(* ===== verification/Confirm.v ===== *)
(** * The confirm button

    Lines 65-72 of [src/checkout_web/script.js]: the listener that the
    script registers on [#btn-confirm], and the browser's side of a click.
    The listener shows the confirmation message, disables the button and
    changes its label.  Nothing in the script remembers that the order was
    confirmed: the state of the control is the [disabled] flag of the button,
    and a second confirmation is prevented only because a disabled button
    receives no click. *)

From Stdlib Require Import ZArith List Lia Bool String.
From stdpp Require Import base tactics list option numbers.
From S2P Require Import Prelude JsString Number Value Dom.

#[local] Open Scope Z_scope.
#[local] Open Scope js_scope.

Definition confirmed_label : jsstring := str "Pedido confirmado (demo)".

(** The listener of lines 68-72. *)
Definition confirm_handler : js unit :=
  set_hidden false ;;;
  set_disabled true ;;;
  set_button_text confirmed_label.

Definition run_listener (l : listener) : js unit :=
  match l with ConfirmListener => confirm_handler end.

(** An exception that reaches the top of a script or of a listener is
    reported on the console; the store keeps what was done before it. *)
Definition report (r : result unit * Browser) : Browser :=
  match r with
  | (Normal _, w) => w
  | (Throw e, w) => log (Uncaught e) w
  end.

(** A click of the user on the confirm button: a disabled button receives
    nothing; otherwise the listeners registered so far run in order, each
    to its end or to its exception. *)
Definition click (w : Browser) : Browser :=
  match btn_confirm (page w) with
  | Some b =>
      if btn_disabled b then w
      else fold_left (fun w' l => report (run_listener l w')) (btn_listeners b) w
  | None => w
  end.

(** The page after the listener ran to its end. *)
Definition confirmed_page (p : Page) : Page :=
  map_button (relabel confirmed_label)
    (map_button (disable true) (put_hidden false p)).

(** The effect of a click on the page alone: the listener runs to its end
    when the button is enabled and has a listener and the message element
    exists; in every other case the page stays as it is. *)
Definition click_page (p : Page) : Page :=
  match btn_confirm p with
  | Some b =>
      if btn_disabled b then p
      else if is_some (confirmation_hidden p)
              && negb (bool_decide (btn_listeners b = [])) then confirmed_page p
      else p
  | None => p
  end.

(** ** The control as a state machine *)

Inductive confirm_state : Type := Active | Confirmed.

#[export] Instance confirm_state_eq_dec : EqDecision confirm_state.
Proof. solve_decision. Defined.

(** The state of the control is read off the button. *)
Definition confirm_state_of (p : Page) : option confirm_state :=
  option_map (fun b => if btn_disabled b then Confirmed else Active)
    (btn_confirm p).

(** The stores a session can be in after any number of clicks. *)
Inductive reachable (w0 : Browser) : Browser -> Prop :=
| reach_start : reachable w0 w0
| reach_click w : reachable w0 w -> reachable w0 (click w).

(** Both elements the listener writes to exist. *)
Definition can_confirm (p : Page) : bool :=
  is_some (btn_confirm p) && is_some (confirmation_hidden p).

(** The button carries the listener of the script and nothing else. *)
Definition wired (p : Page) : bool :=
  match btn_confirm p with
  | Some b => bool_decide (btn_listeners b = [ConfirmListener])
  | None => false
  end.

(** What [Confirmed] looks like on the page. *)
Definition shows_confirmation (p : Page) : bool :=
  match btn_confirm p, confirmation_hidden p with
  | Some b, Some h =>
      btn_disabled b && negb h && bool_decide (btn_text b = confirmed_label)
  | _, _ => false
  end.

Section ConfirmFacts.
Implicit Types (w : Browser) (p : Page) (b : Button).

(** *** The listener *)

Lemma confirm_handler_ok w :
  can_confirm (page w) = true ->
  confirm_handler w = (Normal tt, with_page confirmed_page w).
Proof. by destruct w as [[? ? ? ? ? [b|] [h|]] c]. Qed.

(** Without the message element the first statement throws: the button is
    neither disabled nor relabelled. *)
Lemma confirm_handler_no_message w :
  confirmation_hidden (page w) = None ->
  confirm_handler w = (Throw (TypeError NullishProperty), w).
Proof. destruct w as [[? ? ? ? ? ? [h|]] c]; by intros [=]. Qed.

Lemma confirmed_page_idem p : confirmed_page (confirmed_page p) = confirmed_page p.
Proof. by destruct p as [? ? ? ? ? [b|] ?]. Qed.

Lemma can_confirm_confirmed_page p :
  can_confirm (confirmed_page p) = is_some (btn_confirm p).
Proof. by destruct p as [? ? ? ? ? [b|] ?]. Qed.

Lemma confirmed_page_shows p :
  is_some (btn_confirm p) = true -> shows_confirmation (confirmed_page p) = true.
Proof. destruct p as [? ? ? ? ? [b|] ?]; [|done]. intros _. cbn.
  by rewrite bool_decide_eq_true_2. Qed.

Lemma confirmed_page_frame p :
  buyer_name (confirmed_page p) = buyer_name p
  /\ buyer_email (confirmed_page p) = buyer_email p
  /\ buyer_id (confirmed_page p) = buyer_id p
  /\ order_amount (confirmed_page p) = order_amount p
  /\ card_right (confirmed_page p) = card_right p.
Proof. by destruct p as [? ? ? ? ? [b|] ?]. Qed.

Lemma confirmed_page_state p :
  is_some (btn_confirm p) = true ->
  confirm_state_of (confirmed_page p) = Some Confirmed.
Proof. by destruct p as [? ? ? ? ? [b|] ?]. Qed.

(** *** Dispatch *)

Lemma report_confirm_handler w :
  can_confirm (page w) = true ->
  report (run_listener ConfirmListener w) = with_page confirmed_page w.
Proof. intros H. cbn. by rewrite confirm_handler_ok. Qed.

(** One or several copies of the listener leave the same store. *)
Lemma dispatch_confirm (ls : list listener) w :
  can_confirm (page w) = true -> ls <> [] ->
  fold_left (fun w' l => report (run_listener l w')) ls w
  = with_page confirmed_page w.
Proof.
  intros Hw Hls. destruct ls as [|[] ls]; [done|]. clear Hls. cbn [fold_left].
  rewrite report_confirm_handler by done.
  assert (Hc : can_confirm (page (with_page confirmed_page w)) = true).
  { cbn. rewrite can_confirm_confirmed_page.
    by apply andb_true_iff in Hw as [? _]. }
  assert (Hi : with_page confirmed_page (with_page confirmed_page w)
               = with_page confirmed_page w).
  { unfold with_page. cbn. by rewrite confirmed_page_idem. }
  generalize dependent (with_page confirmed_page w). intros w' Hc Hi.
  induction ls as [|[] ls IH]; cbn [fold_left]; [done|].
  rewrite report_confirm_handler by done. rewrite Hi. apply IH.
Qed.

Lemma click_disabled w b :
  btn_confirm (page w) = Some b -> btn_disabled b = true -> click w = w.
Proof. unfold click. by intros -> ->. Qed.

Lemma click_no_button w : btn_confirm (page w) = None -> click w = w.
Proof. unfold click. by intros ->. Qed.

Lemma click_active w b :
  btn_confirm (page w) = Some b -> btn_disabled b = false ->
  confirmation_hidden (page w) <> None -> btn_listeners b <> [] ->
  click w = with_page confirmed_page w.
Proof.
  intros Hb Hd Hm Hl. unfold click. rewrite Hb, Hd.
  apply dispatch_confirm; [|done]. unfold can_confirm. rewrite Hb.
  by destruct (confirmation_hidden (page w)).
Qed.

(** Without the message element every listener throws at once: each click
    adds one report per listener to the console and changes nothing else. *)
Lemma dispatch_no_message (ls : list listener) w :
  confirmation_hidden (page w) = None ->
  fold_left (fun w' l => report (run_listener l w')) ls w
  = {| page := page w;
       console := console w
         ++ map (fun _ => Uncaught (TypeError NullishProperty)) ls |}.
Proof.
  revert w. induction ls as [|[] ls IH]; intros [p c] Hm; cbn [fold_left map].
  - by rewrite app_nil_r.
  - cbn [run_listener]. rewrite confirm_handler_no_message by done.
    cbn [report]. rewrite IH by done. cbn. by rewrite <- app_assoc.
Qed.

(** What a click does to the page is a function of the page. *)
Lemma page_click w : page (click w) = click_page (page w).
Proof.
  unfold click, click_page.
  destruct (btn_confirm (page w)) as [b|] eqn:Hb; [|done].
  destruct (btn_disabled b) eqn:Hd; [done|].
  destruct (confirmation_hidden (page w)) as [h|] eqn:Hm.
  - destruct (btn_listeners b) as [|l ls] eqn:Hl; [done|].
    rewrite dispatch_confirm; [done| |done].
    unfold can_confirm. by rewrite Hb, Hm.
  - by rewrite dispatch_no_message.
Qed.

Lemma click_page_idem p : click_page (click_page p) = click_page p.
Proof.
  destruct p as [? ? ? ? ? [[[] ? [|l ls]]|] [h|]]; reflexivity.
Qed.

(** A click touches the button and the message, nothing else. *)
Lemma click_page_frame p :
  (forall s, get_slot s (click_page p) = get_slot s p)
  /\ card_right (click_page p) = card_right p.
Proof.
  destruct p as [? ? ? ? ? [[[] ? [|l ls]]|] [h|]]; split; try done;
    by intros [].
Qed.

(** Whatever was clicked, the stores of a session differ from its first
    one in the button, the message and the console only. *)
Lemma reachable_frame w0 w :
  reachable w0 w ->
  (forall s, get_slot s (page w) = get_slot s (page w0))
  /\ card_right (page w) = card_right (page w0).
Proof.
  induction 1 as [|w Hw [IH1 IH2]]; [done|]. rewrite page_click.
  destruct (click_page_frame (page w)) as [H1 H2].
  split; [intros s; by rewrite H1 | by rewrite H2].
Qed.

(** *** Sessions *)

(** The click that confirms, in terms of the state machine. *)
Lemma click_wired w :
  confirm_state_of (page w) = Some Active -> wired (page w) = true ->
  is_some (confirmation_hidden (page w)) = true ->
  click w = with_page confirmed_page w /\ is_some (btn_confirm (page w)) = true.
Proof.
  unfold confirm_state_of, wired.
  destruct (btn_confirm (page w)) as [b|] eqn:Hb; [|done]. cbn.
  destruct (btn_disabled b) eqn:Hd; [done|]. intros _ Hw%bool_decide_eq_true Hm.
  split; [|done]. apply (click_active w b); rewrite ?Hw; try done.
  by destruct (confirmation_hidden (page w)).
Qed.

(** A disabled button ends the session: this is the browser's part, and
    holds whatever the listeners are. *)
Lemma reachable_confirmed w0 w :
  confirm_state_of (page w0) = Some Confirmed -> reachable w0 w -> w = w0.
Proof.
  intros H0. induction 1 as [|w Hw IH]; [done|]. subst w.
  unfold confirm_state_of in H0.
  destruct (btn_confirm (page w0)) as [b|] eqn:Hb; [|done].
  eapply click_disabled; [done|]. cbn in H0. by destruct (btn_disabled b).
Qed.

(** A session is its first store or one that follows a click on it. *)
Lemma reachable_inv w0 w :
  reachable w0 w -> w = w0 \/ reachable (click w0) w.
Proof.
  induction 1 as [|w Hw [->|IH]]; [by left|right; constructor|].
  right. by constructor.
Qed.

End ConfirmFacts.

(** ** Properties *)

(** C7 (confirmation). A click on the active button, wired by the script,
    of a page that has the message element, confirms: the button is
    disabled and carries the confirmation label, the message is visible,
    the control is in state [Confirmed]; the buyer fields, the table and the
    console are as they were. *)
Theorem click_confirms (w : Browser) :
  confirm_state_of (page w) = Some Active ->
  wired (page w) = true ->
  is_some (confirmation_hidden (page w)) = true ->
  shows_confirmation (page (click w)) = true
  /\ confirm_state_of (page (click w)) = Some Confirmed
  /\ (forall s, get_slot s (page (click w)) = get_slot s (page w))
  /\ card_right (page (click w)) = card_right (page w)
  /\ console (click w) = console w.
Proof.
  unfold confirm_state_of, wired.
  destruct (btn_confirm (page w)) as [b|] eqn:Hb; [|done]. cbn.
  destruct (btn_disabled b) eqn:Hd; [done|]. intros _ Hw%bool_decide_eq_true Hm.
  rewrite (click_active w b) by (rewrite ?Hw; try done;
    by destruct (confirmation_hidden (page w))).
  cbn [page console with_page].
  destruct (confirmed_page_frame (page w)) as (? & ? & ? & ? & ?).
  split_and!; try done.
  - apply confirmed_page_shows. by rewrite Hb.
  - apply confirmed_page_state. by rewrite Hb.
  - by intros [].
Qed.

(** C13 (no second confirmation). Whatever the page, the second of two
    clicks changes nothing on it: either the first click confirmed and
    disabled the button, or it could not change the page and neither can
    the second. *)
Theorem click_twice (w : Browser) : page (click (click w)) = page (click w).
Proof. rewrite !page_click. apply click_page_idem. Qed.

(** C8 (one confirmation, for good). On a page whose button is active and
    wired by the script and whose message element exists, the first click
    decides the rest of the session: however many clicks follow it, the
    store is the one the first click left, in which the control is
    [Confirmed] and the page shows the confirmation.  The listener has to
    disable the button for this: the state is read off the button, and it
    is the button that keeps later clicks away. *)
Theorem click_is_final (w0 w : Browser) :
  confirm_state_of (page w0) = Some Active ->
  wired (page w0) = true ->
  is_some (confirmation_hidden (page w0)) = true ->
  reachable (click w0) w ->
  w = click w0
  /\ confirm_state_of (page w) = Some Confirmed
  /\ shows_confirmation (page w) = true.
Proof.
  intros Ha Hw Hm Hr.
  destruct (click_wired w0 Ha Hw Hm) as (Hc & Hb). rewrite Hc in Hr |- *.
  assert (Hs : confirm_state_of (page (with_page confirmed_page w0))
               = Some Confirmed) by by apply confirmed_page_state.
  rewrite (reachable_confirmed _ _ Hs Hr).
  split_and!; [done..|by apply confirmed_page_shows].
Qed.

........

Description of the task
Starting at the top of the listing above, repeat every line exactly until the line that contains "match r with" has been repeated too.

Problem solution
(* ===== verification/Confirm.v ===== *)
(** * The confirm button

    Lines 65-72 of [src/checkout_web/script.js]: the listener that the
    script registers on [#btn-confirm], and the browser's side of a click.
    The listener shows the confirmation message, disables the button and
    changes its label.  Nothing in the script remembers that the order was
    confirmed: the state of the control is the [disabled] flag of the button,
    and a second confirmation is prevented only because a disabled button
    receives no click. *)

From Stdlib Require Import ZArith List Lia Bool String.
From stdpp Require Import base tactics list option numbers.
From S2P Require Import Prelude JsString Number Value Dom.

#[local] Open Scope Z_scope.
#[local] Open Scope js_scope.

Definition confirmed_label : jsstring := str "Pedido confirmado (demo)".

(** The listener of lines 68-72. *)
Definition confirm_handler : js unit :=
  set_hidden false ;;;
  set_disabled true ;;;
  set_button_text confirmed_label.

Definition run_listener (l : listener) : js unit :=
  match l with ConfirmListener => confirm_handler end.

(** An exception that reaches the top of a script or of a listener is
    reported on the console; the store keeps what was done before it. *)
Definition report (r : result unit * Browser) : Browser :=
  match r with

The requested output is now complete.